====== Records shown ======
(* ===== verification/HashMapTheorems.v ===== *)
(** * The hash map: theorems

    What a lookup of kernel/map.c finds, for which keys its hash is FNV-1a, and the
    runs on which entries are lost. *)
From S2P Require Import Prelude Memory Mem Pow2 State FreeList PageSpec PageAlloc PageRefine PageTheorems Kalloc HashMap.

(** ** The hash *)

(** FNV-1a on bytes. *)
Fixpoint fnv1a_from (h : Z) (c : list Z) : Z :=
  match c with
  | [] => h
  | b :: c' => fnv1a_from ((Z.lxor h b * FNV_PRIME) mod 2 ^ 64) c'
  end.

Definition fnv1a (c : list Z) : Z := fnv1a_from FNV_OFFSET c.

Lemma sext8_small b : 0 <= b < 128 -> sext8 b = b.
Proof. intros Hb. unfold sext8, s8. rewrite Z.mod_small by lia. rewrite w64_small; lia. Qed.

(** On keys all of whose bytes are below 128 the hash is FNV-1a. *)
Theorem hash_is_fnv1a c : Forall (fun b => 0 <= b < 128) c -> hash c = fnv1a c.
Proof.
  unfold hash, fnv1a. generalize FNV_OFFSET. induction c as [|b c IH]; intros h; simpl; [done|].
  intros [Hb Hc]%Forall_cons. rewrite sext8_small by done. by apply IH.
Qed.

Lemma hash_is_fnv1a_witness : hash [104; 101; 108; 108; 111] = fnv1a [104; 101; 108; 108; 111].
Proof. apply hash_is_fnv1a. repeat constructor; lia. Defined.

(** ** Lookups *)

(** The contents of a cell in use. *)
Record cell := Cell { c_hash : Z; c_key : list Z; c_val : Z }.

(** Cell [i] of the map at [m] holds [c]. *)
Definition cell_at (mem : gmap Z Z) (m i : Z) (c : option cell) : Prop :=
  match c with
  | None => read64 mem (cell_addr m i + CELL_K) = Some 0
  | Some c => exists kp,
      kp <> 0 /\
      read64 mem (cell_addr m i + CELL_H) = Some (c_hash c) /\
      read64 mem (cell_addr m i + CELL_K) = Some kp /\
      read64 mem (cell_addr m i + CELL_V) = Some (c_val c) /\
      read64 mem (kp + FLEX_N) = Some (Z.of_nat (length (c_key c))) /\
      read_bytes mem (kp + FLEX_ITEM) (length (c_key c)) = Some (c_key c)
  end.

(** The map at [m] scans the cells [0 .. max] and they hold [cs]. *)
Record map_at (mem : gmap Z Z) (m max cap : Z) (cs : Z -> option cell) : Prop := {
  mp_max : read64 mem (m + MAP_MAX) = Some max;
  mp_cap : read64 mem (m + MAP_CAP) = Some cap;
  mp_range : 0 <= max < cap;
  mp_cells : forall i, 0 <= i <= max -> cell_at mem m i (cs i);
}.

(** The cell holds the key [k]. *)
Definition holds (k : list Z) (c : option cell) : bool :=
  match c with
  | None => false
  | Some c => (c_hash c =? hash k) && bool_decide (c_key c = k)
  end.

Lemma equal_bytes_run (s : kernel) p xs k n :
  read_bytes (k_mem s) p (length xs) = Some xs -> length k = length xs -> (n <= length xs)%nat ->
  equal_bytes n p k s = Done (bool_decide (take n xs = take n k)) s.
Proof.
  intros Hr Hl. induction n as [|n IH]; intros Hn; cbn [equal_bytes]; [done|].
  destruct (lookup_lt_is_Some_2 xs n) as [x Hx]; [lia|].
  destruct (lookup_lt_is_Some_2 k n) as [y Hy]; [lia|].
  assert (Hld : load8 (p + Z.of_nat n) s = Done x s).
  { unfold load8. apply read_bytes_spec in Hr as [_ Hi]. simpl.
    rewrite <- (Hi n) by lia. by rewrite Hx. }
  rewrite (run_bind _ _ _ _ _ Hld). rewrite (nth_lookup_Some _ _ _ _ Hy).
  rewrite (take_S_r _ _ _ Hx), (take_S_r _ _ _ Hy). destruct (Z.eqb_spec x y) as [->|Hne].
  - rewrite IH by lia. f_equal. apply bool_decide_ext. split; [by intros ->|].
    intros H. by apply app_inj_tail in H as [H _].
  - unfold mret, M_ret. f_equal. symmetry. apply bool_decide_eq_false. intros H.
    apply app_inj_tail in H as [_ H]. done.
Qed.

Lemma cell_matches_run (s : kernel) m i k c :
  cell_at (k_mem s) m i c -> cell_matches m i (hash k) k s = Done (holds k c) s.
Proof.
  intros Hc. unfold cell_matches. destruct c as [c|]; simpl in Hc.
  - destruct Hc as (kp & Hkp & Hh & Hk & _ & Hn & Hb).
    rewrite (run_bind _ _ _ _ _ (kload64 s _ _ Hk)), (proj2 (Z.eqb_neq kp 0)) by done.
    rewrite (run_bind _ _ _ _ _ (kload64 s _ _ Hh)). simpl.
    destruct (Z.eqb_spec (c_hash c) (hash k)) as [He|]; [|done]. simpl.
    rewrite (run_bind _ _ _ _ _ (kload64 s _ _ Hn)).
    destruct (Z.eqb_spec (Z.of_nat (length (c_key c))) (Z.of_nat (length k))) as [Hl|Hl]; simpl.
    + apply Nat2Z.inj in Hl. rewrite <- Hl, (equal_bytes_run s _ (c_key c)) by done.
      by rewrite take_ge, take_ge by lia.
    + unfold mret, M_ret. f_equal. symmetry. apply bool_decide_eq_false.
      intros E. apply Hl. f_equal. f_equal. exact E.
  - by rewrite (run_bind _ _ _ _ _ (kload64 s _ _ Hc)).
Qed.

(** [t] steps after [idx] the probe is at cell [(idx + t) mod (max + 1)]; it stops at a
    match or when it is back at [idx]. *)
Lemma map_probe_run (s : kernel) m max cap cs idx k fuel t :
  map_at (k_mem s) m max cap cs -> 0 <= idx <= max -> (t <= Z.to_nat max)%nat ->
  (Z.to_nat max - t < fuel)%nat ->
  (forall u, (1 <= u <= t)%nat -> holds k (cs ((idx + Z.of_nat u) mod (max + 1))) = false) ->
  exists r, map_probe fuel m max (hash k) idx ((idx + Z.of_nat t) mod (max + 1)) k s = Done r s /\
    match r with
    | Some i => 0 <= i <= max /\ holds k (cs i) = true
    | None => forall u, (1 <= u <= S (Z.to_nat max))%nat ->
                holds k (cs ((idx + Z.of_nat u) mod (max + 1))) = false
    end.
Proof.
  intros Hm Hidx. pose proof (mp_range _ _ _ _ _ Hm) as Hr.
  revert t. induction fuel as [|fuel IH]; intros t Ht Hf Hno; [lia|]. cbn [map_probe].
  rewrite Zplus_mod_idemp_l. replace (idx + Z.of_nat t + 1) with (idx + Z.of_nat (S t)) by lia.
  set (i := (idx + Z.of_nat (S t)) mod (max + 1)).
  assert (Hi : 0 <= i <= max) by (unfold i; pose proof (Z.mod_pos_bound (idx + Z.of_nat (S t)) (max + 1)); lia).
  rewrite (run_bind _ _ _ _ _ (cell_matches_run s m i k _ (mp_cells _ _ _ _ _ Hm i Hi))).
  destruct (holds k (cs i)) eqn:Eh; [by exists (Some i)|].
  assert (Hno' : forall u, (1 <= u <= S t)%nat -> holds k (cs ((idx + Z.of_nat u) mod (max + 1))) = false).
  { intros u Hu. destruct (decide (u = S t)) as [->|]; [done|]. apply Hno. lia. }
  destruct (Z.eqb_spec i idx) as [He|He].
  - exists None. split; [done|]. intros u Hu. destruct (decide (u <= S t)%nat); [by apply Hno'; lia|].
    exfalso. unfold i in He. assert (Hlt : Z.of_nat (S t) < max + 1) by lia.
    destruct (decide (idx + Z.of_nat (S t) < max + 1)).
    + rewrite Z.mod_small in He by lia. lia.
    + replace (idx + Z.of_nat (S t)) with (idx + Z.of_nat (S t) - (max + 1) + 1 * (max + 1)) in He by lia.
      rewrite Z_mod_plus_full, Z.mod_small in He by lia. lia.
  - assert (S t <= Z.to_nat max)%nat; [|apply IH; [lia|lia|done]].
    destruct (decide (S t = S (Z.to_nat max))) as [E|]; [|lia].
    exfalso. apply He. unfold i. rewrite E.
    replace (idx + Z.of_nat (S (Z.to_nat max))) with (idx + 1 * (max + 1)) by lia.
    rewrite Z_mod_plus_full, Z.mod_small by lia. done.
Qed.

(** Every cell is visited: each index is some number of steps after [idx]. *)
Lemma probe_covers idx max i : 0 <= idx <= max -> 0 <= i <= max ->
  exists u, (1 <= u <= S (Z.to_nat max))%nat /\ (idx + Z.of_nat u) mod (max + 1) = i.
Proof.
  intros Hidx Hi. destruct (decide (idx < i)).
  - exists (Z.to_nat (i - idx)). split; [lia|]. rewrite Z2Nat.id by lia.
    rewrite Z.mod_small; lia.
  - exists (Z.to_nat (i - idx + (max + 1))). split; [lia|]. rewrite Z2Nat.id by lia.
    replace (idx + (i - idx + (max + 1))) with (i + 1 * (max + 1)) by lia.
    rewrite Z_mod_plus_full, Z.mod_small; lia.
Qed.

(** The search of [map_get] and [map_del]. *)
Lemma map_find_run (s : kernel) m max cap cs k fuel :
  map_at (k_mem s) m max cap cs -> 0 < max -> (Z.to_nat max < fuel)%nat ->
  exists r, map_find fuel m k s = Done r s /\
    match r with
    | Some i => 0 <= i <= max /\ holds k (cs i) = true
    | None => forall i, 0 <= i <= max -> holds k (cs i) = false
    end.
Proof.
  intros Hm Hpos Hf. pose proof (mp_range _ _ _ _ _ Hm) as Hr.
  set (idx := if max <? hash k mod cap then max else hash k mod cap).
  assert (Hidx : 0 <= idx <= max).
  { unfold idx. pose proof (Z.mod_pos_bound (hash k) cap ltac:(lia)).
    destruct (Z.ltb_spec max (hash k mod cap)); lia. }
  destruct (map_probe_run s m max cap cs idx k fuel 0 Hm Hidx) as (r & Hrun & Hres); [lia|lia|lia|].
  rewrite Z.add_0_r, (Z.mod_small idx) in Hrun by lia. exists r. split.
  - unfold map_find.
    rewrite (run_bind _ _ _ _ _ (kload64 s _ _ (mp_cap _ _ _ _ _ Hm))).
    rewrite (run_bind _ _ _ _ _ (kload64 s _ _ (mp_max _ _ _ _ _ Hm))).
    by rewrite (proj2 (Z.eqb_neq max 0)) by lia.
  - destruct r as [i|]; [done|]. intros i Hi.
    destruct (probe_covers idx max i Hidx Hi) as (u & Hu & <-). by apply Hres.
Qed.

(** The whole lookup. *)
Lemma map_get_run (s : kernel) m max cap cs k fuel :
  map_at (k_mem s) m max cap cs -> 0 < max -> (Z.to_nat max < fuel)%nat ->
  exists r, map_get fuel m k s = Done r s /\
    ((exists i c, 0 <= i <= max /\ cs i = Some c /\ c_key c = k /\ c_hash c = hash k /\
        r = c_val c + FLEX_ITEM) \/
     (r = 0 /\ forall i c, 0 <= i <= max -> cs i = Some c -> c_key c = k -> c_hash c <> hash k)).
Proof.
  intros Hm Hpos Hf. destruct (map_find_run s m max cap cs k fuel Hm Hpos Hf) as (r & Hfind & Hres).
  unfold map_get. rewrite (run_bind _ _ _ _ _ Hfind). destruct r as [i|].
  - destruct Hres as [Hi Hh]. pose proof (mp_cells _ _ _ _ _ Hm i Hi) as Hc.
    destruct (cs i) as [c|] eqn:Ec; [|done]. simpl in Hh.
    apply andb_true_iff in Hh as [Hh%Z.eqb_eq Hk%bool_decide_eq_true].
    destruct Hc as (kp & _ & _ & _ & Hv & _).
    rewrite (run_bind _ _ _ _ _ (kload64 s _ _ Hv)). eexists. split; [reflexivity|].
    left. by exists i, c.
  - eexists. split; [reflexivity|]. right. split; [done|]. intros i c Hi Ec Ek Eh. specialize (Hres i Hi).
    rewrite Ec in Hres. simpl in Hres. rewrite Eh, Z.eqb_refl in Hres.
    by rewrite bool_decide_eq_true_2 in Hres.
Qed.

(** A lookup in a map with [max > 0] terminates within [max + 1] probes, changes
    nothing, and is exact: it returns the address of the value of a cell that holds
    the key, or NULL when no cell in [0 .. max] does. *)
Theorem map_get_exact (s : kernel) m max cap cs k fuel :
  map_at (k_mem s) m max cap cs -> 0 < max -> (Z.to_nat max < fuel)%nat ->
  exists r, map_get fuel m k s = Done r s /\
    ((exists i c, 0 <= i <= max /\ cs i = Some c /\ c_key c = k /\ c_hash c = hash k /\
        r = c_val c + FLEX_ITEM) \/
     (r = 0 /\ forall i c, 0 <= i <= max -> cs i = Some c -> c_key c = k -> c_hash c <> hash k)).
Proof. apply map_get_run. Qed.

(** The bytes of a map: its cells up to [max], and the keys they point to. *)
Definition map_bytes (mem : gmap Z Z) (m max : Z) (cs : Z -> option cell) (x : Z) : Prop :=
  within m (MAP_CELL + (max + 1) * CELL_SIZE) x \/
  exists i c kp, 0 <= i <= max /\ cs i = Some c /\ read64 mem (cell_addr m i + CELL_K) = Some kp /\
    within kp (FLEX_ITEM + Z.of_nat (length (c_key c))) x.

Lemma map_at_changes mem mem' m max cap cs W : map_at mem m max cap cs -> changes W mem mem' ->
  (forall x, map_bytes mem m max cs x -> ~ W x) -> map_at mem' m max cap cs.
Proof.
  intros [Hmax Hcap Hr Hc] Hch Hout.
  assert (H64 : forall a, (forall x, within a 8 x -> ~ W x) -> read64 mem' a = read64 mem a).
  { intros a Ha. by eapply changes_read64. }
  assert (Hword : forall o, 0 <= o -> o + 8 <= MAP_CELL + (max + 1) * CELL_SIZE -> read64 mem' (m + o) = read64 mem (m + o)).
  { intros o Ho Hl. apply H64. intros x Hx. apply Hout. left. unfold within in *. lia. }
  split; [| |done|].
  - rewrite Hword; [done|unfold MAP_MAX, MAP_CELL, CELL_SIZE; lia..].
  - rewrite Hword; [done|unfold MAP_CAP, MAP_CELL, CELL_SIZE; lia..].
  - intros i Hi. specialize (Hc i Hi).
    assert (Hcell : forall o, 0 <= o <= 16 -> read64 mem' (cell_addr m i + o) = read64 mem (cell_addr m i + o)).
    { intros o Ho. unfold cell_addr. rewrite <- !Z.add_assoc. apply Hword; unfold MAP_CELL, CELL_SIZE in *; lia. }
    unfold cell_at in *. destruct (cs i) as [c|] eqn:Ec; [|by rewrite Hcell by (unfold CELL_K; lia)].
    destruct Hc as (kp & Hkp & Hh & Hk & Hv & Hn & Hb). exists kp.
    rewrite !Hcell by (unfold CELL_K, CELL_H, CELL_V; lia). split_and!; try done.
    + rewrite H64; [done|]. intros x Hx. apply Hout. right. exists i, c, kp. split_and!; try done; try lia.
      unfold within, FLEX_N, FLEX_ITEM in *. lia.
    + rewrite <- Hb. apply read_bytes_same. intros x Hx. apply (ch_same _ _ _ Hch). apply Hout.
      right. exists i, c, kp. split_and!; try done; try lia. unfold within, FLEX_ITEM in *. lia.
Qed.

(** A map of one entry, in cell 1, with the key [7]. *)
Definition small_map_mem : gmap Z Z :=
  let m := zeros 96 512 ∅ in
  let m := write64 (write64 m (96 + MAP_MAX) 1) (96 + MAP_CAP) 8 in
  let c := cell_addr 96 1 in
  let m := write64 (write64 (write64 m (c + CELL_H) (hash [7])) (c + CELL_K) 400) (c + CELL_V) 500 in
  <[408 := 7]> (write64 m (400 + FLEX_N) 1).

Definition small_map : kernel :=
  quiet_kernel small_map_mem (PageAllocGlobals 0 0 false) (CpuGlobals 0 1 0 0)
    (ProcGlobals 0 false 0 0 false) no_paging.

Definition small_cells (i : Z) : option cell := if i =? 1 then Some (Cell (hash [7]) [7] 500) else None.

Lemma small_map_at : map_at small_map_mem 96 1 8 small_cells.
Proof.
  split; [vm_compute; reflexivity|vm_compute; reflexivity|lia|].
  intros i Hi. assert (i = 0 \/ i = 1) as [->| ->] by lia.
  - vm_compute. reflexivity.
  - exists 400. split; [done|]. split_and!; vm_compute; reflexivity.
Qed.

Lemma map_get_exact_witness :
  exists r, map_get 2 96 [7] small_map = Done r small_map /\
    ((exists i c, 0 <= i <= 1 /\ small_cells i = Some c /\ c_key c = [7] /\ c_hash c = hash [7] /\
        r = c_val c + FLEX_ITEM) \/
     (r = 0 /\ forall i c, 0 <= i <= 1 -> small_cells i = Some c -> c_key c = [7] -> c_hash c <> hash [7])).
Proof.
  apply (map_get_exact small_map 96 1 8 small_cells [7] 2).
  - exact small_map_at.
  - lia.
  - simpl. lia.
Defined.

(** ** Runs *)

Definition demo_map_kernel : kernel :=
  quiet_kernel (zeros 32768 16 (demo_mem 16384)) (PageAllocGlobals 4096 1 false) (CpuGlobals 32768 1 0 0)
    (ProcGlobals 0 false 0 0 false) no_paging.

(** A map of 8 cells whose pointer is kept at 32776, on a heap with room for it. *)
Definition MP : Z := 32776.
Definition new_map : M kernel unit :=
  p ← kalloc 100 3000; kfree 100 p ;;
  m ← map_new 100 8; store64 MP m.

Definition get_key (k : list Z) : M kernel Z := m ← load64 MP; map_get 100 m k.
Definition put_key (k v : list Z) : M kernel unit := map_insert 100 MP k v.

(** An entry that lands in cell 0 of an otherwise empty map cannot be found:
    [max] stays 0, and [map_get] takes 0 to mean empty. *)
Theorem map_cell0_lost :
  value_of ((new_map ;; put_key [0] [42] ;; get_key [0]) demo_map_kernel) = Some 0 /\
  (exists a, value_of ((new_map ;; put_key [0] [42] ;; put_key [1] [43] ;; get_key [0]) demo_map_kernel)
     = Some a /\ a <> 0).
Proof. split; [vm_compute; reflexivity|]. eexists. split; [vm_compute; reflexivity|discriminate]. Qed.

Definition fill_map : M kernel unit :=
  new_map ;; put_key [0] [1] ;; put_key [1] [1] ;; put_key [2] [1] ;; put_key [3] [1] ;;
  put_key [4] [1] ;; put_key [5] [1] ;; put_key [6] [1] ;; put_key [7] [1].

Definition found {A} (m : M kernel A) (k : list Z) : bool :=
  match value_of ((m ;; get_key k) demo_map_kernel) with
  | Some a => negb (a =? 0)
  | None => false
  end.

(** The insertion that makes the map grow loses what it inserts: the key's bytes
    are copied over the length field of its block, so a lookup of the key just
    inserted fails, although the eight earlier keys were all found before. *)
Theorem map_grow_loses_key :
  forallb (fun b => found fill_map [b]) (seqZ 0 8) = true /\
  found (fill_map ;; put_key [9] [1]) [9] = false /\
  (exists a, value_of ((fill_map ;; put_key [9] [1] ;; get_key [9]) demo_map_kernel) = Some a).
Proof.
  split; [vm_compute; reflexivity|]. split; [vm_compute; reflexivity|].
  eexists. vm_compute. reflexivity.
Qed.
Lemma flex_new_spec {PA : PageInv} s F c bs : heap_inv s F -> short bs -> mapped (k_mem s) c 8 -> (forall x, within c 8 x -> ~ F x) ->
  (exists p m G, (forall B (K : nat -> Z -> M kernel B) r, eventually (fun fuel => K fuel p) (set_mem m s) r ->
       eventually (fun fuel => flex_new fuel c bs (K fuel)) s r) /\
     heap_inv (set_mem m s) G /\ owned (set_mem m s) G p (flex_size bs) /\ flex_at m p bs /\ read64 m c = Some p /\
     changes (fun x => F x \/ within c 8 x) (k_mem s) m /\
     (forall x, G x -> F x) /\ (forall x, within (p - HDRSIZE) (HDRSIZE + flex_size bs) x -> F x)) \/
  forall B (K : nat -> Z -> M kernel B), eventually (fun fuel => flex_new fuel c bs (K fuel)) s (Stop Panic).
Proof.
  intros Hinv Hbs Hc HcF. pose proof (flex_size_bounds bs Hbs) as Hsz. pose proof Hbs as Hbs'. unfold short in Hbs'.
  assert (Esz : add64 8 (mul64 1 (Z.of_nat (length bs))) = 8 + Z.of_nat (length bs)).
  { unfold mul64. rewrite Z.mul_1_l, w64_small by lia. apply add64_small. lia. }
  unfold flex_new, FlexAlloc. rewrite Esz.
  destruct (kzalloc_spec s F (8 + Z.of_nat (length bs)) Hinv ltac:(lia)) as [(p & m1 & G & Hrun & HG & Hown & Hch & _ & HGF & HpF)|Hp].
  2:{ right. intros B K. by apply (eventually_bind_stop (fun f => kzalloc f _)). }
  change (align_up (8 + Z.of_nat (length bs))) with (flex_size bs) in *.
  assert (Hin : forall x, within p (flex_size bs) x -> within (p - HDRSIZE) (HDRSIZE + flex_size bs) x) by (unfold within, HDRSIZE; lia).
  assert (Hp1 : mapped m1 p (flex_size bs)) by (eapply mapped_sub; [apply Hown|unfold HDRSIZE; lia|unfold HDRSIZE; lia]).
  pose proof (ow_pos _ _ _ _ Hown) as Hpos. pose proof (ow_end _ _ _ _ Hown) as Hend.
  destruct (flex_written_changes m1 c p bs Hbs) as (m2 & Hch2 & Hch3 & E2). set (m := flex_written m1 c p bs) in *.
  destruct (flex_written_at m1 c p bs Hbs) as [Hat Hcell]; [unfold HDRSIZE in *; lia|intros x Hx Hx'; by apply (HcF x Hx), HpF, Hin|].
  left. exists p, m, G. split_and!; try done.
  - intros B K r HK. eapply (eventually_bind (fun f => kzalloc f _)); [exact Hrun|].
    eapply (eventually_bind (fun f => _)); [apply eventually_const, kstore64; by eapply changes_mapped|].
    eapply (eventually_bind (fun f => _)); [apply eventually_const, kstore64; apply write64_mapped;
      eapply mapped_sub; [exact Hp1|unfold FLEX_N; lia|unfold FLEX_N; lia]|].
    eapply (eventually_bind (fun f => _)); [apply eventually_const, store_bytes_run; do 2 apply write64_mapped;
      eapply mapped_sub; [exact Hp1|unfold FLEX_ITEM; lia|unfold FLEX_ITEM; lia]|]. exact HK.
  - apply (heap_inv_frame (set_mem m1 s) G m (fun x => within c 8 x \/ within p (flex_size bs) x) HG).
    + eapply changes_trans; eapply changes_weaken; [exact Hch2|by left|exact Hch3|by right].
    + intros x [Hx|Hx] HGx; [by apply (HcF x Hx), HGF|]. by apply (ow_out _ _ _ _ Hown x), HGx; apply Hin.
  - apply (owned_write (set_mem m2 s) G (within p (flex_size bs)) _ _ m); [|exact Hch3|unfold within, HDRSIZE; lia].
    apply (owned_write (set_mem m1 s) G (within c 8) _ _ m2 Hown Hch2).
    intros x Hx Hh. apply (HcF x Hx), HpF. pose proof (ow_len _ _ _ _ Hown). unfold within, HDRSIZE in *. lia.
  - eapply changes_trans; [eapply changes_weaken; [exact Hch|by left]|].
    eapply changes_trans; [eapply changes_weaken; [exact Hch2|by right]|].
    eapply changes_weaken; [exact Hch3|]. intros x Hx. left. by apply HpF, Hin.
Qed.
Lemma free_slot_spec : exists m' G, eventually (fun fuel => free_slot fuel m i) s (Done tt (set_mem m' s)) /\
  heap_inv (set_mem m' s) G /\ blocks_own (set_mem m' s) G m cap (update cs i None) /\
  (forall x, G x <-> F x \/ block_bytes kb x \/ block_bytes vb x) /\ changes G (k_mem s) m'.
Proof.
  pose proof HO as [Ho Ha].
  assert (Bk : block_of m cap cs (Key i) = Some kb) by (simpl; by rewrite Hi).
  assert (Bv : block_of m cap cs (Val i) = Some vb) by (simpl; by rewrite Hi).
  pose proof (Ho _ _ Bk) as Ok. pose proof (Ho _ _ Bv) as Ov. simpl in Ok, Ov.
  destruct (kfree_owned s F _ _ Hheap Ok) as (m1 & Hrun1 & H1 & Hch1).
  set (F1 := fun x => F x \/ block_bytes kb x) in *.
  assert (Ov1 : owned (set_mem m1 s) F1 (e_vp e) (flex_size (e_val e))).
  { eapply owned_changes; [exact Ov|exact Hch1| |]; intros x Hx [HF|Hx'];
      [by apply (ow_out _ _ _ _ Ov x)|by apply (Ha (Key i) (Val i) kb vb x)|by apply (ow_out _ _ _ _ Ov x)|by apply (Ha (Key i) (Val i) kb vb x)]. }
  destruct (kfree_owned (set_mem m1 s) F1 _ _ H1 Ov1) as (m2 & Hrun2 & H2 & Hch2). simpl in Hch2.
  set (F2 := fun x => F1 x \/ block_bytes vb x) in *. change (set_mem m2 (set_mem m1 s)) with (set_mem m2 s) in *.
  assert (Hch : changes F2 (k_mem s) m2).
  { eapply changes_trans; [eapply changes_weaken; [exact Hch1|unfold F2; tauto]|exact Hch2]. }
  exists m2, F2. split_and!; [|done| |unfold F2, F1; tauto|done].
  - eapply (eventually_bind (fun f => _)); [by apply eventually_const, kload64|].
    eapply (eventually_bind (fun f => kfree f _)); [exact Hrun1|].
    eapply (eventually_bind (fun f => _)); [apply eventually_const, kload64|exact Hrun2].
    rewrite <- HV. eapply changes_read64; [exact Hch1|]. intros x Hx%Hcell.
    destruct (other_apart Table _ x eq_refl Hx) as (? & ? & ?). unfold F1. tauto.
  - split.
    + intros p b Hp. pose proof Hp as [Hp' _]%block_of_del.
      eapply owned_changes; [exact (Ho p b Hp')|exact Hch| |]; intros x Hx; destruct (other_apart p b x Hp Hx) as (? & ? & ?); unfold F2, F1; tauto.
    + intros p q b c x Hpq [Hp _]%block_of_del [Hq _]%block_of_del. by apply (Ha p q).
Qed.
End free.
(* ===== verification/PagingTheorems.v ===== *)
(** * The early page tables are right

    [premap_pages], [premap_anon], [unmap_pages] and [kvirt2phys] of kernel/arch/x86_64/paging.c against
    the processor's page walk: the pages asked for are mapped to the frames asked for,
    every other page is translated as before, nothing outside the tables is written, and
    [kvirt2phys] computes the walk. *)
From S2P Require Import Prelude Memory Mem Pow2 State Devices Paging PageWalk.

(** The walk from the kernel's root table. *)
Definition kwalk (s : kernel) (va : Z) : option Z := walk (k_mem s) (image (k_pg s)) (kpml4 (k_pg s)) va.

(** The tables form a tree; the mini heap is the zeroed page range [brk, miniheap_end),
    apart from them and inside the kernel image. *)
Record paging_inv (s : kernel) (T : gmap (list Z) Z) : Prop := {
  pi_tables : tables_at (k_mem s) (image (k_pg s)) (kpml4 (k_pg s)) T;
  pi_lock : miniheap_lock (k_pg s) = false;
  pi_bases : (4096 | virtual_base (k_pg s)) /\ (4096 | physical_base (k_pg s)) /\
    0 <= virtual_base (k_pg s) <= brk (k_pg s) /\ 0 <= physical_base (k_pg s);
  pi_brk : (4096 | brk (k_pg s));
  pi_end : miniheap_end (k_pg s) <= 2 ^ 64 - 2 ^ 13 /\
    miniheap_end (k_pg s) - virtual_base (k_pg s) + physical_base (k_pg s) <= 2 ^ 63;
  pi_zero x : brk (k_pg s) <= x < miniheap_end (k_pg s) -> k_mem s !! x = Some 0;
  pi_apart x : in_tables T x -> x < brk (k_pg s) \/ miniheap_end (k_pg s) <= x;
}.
======
## [Your instructions]
All lines with the word "zeros" need to be copied from the data above.

## [Output]
  let m := zeros 96 512 ∅ in
  quiet_kernel (zeros 32768 16 (demo_mem 16384)) (PageAllocGlobals 4096 1 false) (CpuGlobals 32768 1 0 0)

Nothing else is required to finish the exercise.